General characteristics
- Type: Cargo liner
- Tonnage: 3,150 GRT; 2,228 DWT;
- Length: 98 m (321.52 ft)
- Beam: 14 m (45.93 ft)
- Draught: 5.49 m (18.01 ft)
- Installed power: 4,200 bhp
- Propulsion: 1 × Stork-Werkspoor diesel engine
- Speed: 16.5 knots (30.6 km/h; 19.0 mph) (service)
- Capacity: 88 (normal)

= RMS St Helena (1963) =

RMS St Helena was a passenger-cargo liner, built in 1963 as Northland Prince, operated by the St. Helena Shipping Company that operated between Britain and South Africa via the British colony of Saint Helena between 1978 and 1990.

==History==
St Helena was constructed in 1963 by Burrard Dry Dock in North Vancouver, Canada as the Northland Prince, and operated under that name between Vancouver and Alaska.

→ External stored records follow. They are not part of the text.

(** * imgpkg describe: the description tree and its text rendering

    A shallow embedding of [pkg/imgpkg/cmd/describe.go]: the validation of
    the [--output-type] flag, the [Run] entry point of the command and the
    text printer [bundleTextPrinter] with its recursive [printerRec].

    Go strings are byte strings and are modelled by [string]; a Go [error]
    value is either [nil] ([None]) or some error ([Some e]); a Go [panic]
    is the [Panicked] outcome of a computation. *)

From Stdlib Require Import ZArith Lia Ascii.
From stdpp Require Import base strings list gmap.

Local Open Scope Z_scope.
Local Open Scope nat_scope.

(** ** Strings *)

(** The line feed, written ["\n"] in the Go source. *)
Definition LF : ascii := Ascii.ascii_of_nat 10.
Definition nl : string := String LF "".

(** One level of indentation of goui's indenting UI. *)
Definition indent_unit : string := "  ".

(** ** Errors *)

(** A non-nil Go [error]; [Error] is the message its [Error()] method
    returns. *)
Record error := errorString { Error : string }.

(** [fmt.Errorf] with a format that has no verbs. *)
Definition Errorf (format : string) : error := errorString format.

(** ** The description tree ([api.BundleDescription]) *)

(** Modelled from the spec: the declarations of [api.ImageInfo],
    [api.BundleDescription] and [api.Content] live in package [api]; only
    the fields the command reads ([Image], [Origin], [Content.Bundles],
    [Content.Images]) are visible in the source. The spec's ImageNode has a
    reference, an origin and a string-to-string annotation map; its
    BundleNode has a reference, an origin and a content made of an ordered
    sequence of bundles and an ordered sequence of images. *)
Module ImageInfo.
Record t := mk {
  Image : string;
  Origin : string;
  Annotations : gmap string string
}.
End ImageInfo.

Inductive BundleDescription := mkBundleDescription {
  Image : string;
  Origin : string;
  Content : BundleContent
}
with BundleContent := mkContent {
  Bundles : list BundleDescription;
  Images : list ImageInfo.t
}.

(** ** Computations with a state and panics *)

Inductive Outcome (A : Type) :=
| Returned (a : A)
| Panicked (msg : string).
Arguments Returned {A} a.
Arguments Panicked {A} msg.

Definition M (St A : Type) : Type := St -> Outcome A * St.

Definition ret {St A} (a : A) : M St A := fun st => (Returned a, st).

Definition bind {St A B} (m : M St A) (k : A -> M St B) : M St B :=
  fun st =>
    match m st with
    | (Returned a, st') => k a st'
    | (Panicked msg, st') => (Panicked msg, st')
    end.

Definition panic {St A} (msg : string) : M St A := fun st => (Panicked msg, st).

Notation "x <- m ;; k" := (bind m (fun x => k))
  (at level 100, m at next level, right associativity).
Notation "m ;; k" := (bind m (fun _ => k))
  (at level 100, right associativity).

(** A Go [for _, x := range xs { body }] whose body neither breaks nor
    returns. *)
Definition for_range {St A} (body : A -> M St unit) : list A -> M St unit :=
  fix loop (xs : list A) : M St unit :=
    match xs with
    | [] => ret tt
    | x :: rest => body x ;; loop rest
    end.

(** ** The user interface ([goui.UI]) *)

(** What the terminal has received: the texts handed to the terminal UI's
    [BeginLinef], oldest first. *)
Definition UIState : Type := list string.

(** The text on the terminal. *)
Definition ui_text (st : UIState) : string := fold_right String.append "" st.

(** Modelled from the spec: [goui.UI] and [goui.NewIndentingUI] belong to
    the go-cli-ui library. The spec describes the indenting UI as a
    decorator that accumulates an indent prefix of one fixed unit (two
    spaces) per level on top of its parent; [ConfUI] is the terminal UI the
    command is constructed with. [BeginLinef] takes the text already
    formatted by [fmt.Sprintf]. *)
Inductive UI :=
| ConfUI
| indentingUI (parent : UI).

Definition NewIndentingUI (parent : UI) : UI := indentingUI parent.

Fixpoint UI_BeginLinef (ui : UI) (text : string) : M UIState unit :=
  match ui with
  | ConfUI => fun st => (Returned tt, st ++ [text])
  | indentingUI parent => UI_BeginLinef parent (indent_unit +:+ text)
  end.

(** Modelled from the spec: [util.NewUIPrefixedWriter] is in package
    [util]; the printer uses it with the empty prefix for the header and
    the separator line, which reach the UI as they are. *)
Record UIPrefixWriter := mkUIPrefixWriter { prefix : string; pw_ui : UI }.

The ship was purchased by the St. Helena Shipping Company, which had been formed as a joint venture between the Saint Helena Government and Falmouth-based shipping firm Curnow Shipping to operate an ocean mail service to the island after the Union-Castle Line ceased operations in 1977. She underwent a refit, was renamed St Helena, and entered service in September 1978 on a route from Avonmouth, England to Cape Town, South Africa, calling en route at Las Palmas, Canary Islands, and Jamestown, Saint Helena. She continued on this route, interrupted by British government service during the Falklands War, until 1990 when she was replaced by a new ship, also named St Helena. St Helena was sold and subsequently renamed St Helena Island, Avalon and Indoceanique. She was laid up for several years, as a planned service in the Indian Ocean never materialized, before being scrapped in 1996.

St Helena measured 3,150 gross register tons, and was 321 ft long, with a beam of 46 ft. She was propelled by a single diesel engine and propeller, which gave her a service speed of 16.5 kn. She had a passenger capacity of 88 in a single class configuration.